Friday, 29 April 2016

Cancer

Cancer. It is a word that strikes fear into many of us, as we have seen the suffering of friends going through treatment, or you’ve experienced it yourselves. It is a rare person who does not know the loss that occurs when the disease is stronger than the treatment. In the last year I have had friends all over the world fighting various manifestations of cancer. Some of them are winning, some of them are not. I am thankful for the access they have had to quality treatment and care.

In the village though, it is a very different story.

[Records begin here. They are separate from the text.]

(** * ClusterWrap: environment selection and cluster-wrapper lifecycle

    A shallow embedding of [ClusterWrap/__init__.py] (the import-time choice of
    the default cluster factory) and of [ClusterWrap/clusters.py] (the wrapper
    classes [_cluster], [slurm_cluster], [local_cluster], [remote_cluster]),
    followed by the properties of the specification that concern them. *)

From Stdlib Require Import ZArith String List DecimalString.
From stdpp Require Import base gmap strings list fin_maps.

Local Open Scope string_scope.
Local Open Scope list_scope.
Local Open Scope Z_scope.

(* ===================================================================== *)
(** ** Environment selector ([ClusterWrap/__init__.py])                   *)
(* ===================================================================== *)

Module Selector.

(** The three callables the module-level name [cluster] can be bound to.
    [janelia_lsf_cluster] is imported from [clusters_lsf]; only its
    identity matters here. *)
Inductive factory := local_cluster | janelia_lsf_cluster | slurm_cluster.

#[global] Instance factory_eq_dec : EqDecision factory.
Proof. solve_decision. Defined.

(** What the host answers to the two probes the module performs:
    [shutil.which name] (a path or [None]) and [os.system cmd] (the raw
    wait status). *)
Record host := {
  which : string -> option string;
  system : string -> Z;
}.

(** [os.WEXITSTATUS]: bits 8..15 of the raw wait status. *)
Definition WEXITSTATUS (status : Z) : Z := Z.land (Z.shiftr status 8) 255.

(** The state the module body threads: the current binding of [cluster]
    and the shell commands executed so far, oldest first. *)
Record sel := { binding : factory; executed : list string }.

Definition run_system (h : host) (cmd : string) (s : sel) : Z * sel :=
  (system h cmd, {| binding := binding s; executed := executed s ++ [cmd] |}).

Definition assign (f : factory) (s : sel) : sel :=
  {| binding := f; executed := executed s |}.

(** Line 6: [cluster = local_cluster]. *)
Definition initial : sel := {| binding := local_cluster; executed := [] |}.

(** Lines 8-10:
    [if which('bsub') is not None:
         if os.system('bsub -V') != 32512: cluster = janelia_lsf_cluster] *)
Definition bsub_check (h : host) (s : sel) : sel :=
  match which h "bsub" with
  | Some _ =>
      let '(status, s1) := run_system h "bsub -V" s in
      if negb (status =? 32512) then assign janelia_lsf_cluster s1 else s1
  | None => s
  end.

(** Lines 12-18:
    [if which('srun') is not None:
         exit_status = os.system('srun --version')
         if os.WEXITSTATUS(exit_status) == 0: cluster = slurm_cluster] *)
Definition srun_check (h : host) (s : sel) : sel :=
  match which h "srun" with
  | Some _ =>
      let '(exit_status, s1) := run_system h "srun --version" s in
      if (WEXITSTATUS exit_status =? 0) then assign slurm_cluster s1 else s1
  | None => s
  end.

(** The whole module body: the two [if] statements run one after the
    other. *)
Definition module_body (h : host) : sel := srun_check h (bsub_check h initial).

(** The value of [ClusterWrap.cluster] after import. *)
Definition cluster (h : host) : factory := binding (module_body h).

(** Hosts used as concrete inputs. [host_of bsub srun] has [bsub] on the
    path iff [bsub] is [Some status] (and then [bsub -V] yields that raw
    status), and likewise for [srun]. *)
Definition host_of (bsub srun : option Z) : host :=
  {| which := fun name =>
       if String.eqb name "bsub" then (fun _ => "/usr/bin/bsub") <$> bsub
       else if String.eqb name "srun" then (fun _ => "/usr/bin/srun") <$> srun
       else None;
     system := fun cmd =>
       if String.eqb cmd "bsub -V" then default 32512 bsub
       else if String.eqb cmd "srun --version" then default 32512 srun
       else 32512 |}.

End Selector.

(* ===================================================================== *)
(** ** Cluster wrappers ([ClusterWrap/clusters.py])                       *)
(* ===================================================================== *)

Module Clusters.

(** *** Values and external objects *)

(** The Python values that flow through the wrapper: option values of the
    configuration dictionary and keyword arguments handed to the backend. *)
Inductive pyval :=
| VNone
| VBool (b : bool)
| VInt (z : Z)
| VStr (s : string)
| VStrs (l : list string).

(** A Python [dict] with string keys. *)
Abbreviation dict := (gmap string pyval).

(** [str(n)] for an [int]. *)
Definition str (n : Z) : string := NilZero.string_of_int (Z.to_int n).

(** [f"{v}"] for a value that is an [int] or [None]. *)
Definition fmt (v : option Z) : string :=
  match v with Some n => str n | None => "None" end.

(** Which backend class a worker pool is an instance of. [Foreign] is a
    pool built elsewhere and handed to [remote_cluster]. *)
Inductive backend := SLURM | Local | Foreign.

(** The part of a backend cluster object the wrapper reads or writes:
    [cluster.new_spec['options']] and [cluster.dashboard_link]. *)
Record cluster_obj := {
  backend_of : backend;
  new_spec_options : dict;
  dashboard_link : string;
}.

(** A [distributed.Client]; the wrapper only ever closes it. *)
Inductive client_obj : Set := TheClient.

(** The object returned by [cluster.adapt(...)], holding the arguments it
    was created with. [None] stands for Python's [None]. *)
Record adaptive := {
  minimum_jobs : option Z;
  maximum_jobs : option Z;
  interval : string;
  wait_count : Z;
}.

(** The triple [(exc_type, exc_value, traceback)] passed to [__exit__]:
    [None] on a normal exit, the exception's name otherwise. *)
Definition exc_info := option string.

(** Operations performed on the outside world, in program order. *)
Inductive event :=
| EvOpenWrite (path : string)
| EvRemove (path : string)
| EvMkdir (path : string)
| EvPrint (line : string)
| EvFlush
| EvNewSLURMCluster (kwargs : dict)
| EvNewLocalCluster (kwargs : dict)
| EvNewClient
| EvClientClose
| EvClusterExit (exc : exc_info)
| EvScale (n : Z)
| EvSetOption (k : string) (v : pyval)
| EvAdapt (a : adaptive).

(** Exceptions: the three the wrapper code itself can provoke, and the
    failure of an external operation. *)
Inductive exn :=
| AttributeError (name : string)
| KeyError (key : string)
| TypeError (what : string)
| Failed (e : event).

Inductive result (A : Type) :=
| Ok (a : A)
| Raise (x : exn).
Arguments Ok {A} a.
Arguments Raise {A} x.

(** *** The process environment *)

(** Everything the code reads from its surroundings and does not change:
    [str(Path.home())], [os.getcwd()], [os.getpid()], [os.environ], which
    external operations raise, what [yaml.dump] produces, and the
    dashboard link of pools the backends create. *)
Record env := {
  home : string;
  cwd : string;
  pid : Z;
  environ : gmap string string;
  fails : event -> bool;
  yaml_dump : dict -> string;
  backend_dashboard : string;
}.

(** *** The wrapper object and the mutable state *)

(** Attributes of a wrapper instance. For [client] and [cluster], [None]
    is Python's [None]; for [yaml_path], [persist_yaml] and [ncpus],
    [None] means the attribute has not been assigned; for [adapt],
    [min_workers] and [max_workers], which only [slurm_cluster] has and
    always assigns, [None] is Python's [None]. *)
Record wrapper := {
  client : option client_obj;
  cluster : option cluster_obj;
  yaml_path : option string;
  persist_yaml : option bool;
  adapt : option adaptive;
  ncpus : option Z;
  min_workers : option Z;
  max_workers : option Z;
}.

(** A freshly allocated instance, before any [__init__] has run. *)
Definition blank : wrapper :=
  {| client := None; cluster := None; yaml_path := None;
     persist_yaml := None; adapt := None; ncpus := None;
     min_workers := None; max_workers := None |}.

(** [self], [dask.config.config], the files on disk (path to content) and
    the log of external operations, oldest first. *)
Record state := {
  self : wrapper;
  dask_config : dict;
  fs : gmap string string;
  log : list event;
}.

Definition with_client (c : option client_obj) (w : wrapper) : wrapper :=
  {| client := c; cluster := cluster w; yaml_path := yaml_path w;
     persist_yaml := persist_yaml w; adapt := adapt w; ncpus := ncpus w;
     min_workers := min_workers w; max_workers := max_workers w |}.
Definition with_cluster (c : option cluster_obj) (w : wrapper) : wrapper :=
  {| client := client w; cluster := c; yaml_path := yaml_path w;
     persist_yaml := persist_yaml w; adapt := adapt w; ncpus := ncpus w;
     min_workers := min_workers w; max_workers := max_workers w |}.
Definition with_yaml_path (p : option string) (w : wrapper) : wrapper :=
  {| client := client w; cluster := cluster w; yaml_path := p;
     persist_yaml := persist_yaml w; adapt := adapt w; ncpus := ncpus w;
     min_workers := min_workers w; max_workers := max_workers w |}.
Definition with_persist_yaml (b : option bool) (w : wrapper) : wrapper :=
  {| client := client w; cluster := cluster w; yaml_path := yaml_path w;
     persist_yaml := b; adapt := adapt w; ncpus := ncpus w;
     min_workers := min_workers w; max_workers := max_workers w |}.
Definition with_adapt (a : option adaptive) (w : wrapper) : wrapper :=
  {| client := client w; cluster := cluster w; yaml_path := yaml_path w;
     persist_yaml := persist_yaml w; adapt := a; ncpus := ncpus w;
     min_workers := min_workers w; max_workers := max_workers w |}.
Definition with_ncpus (n : option Z) (w : wrapper) : wrapper :=
  {| client := client w; cluster := cluster w; yaml_path := yaml_path w;
     persist_yaml := persist_yaml w; adapt := adapt w; ncpus := n;
     min_workers := min_workers w; max_workers := max_workers w |}.
Definition with_min_workers (n : option Z) (w : wrapper) : wrapper :=
  {| client := client w; cluster := cluster w; yaml_path := yaml_path w;
     persist_yaml := persist_yaml w; adapt := adapt w; ncpus := ncpus w;
     min_workers := n; max_workers := max_workers w |}.
Definition with_max_workers (n : option Z) (w : wrapper) : wrapper :=
  {| client := client w; cluster := cluster w; yaml_path := yaml_path w;
     persist_yaml := persist_yaml w; adapt := adapt w; ncpus := ncpus w;
     min_workers := min_workers w; max_workers := n |}.

Definition with_options (o : dict) (c : cluster_obj) : cluster_obj :=
  {| backend_of := backend_of c; new_spec_options := o;
     dashboard_link := dashboard_link c |}.

(** *** A state-and-exception monad *)

Definition M (A : Type) : Type := state -> result A * state.

#[global] Instance M_ret : MRet M := fun A a s => (Ok a, s).
#[global] Instance M_bind : MBind M := fun A B k m s =>
  match m s with
  | (Ok a, s') => k a s'
  | (Raise x, s') => (Raise x, s')
  end.

Definition raise {A} (x : exn) : M A := fun s => (Raise x, s).
Definition get {A} (f : state -> A) : M A := fun s => (Ok (f s), s).
Definition update (f : state -> state) : M unit := fun s => (Ok tt, f s).

Definition set_self (f : wrapper -> wrapper) : M unit :=
  update (fun s => {| self := f (self s); dask_config := dask_config s;
                      fs := fs s; log := log s |}).
Definition set_dask_config (f : dict -> dict) : M unit :=
  update (fun s => {| self := self s; dask_config := f (dask_config s);
                      fs := fs s; log := log s |}).
Definition set_fs (f : gmap string string -> gmap string string) : M unit :=
  update (fun s => {| self := self s; dask_config := dask_config s;
                      fs := f (fs s); log := log s |}).

(** Record an operation that cannot raise. *)
Definition emit (e : event) : M unit :=
  update (fun s => {| self := self s; dask_config := dask_config s;
                      fs := fs s; log := log s ++ [e] |}).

My friend is a doctor at a nearby hospital. She came to stay with me in the village for the night when she was doing a TB clinic in a nearby village. In the morning we had a crowd of people waiting outside for their chance to see the doctor. When I say the hospital is ‘nearby’, it is actually three hours away and hard to get to for most people and having the doctor in the village was a chance not to be missed.
 View from my verandah, which was briefly a clinic that morning.
As there was a limited amount of time before my friend had to leave, she prioritised the patients who got to see her. One of the first was someone who had been unwell for some time. After a discussion and an examination the diagnosis was cancer. To receive treatment, the lady would have to go to a hospital far away. Reaching the hospital would require three hours of boat travel and 18 hours of travel in the back of a truck along treacherous roads. She would then have to stay for months, away from family and garden, with the outcome of treatment uncertain. When one is a subsistence farmer who is reliant on a network of relationships for social security, this sort of time away from people and place is nearly impossible. She chose to stay in the village, where she will die from the disease.

As part of the same trip, my friend had returned another cancer patient to their village. Cancer treatment is not something her small rural hospital is able to offer, and the most compassionate course of patient care was to return them to the village to die among their family.
Off to the TB meeting with community leaders,
having finished the critical consultations. 
This is the reality of life and death in the village and people largely accept it as such. At home we fight death for all it is worth. I am glad that my friends have been fighting death this year, as I do not want to farewell them quite yet, but I also see the value in accepting that death will come. I wish my village friends had access to the healthcare my international friends have access to, yet I respect their valuing dying at home and among family rather than fighting for life in a strange and distant place.

Having a foot in both worlds, I am slowly learning to live with this and the many other contrasts and tensions that are ever present.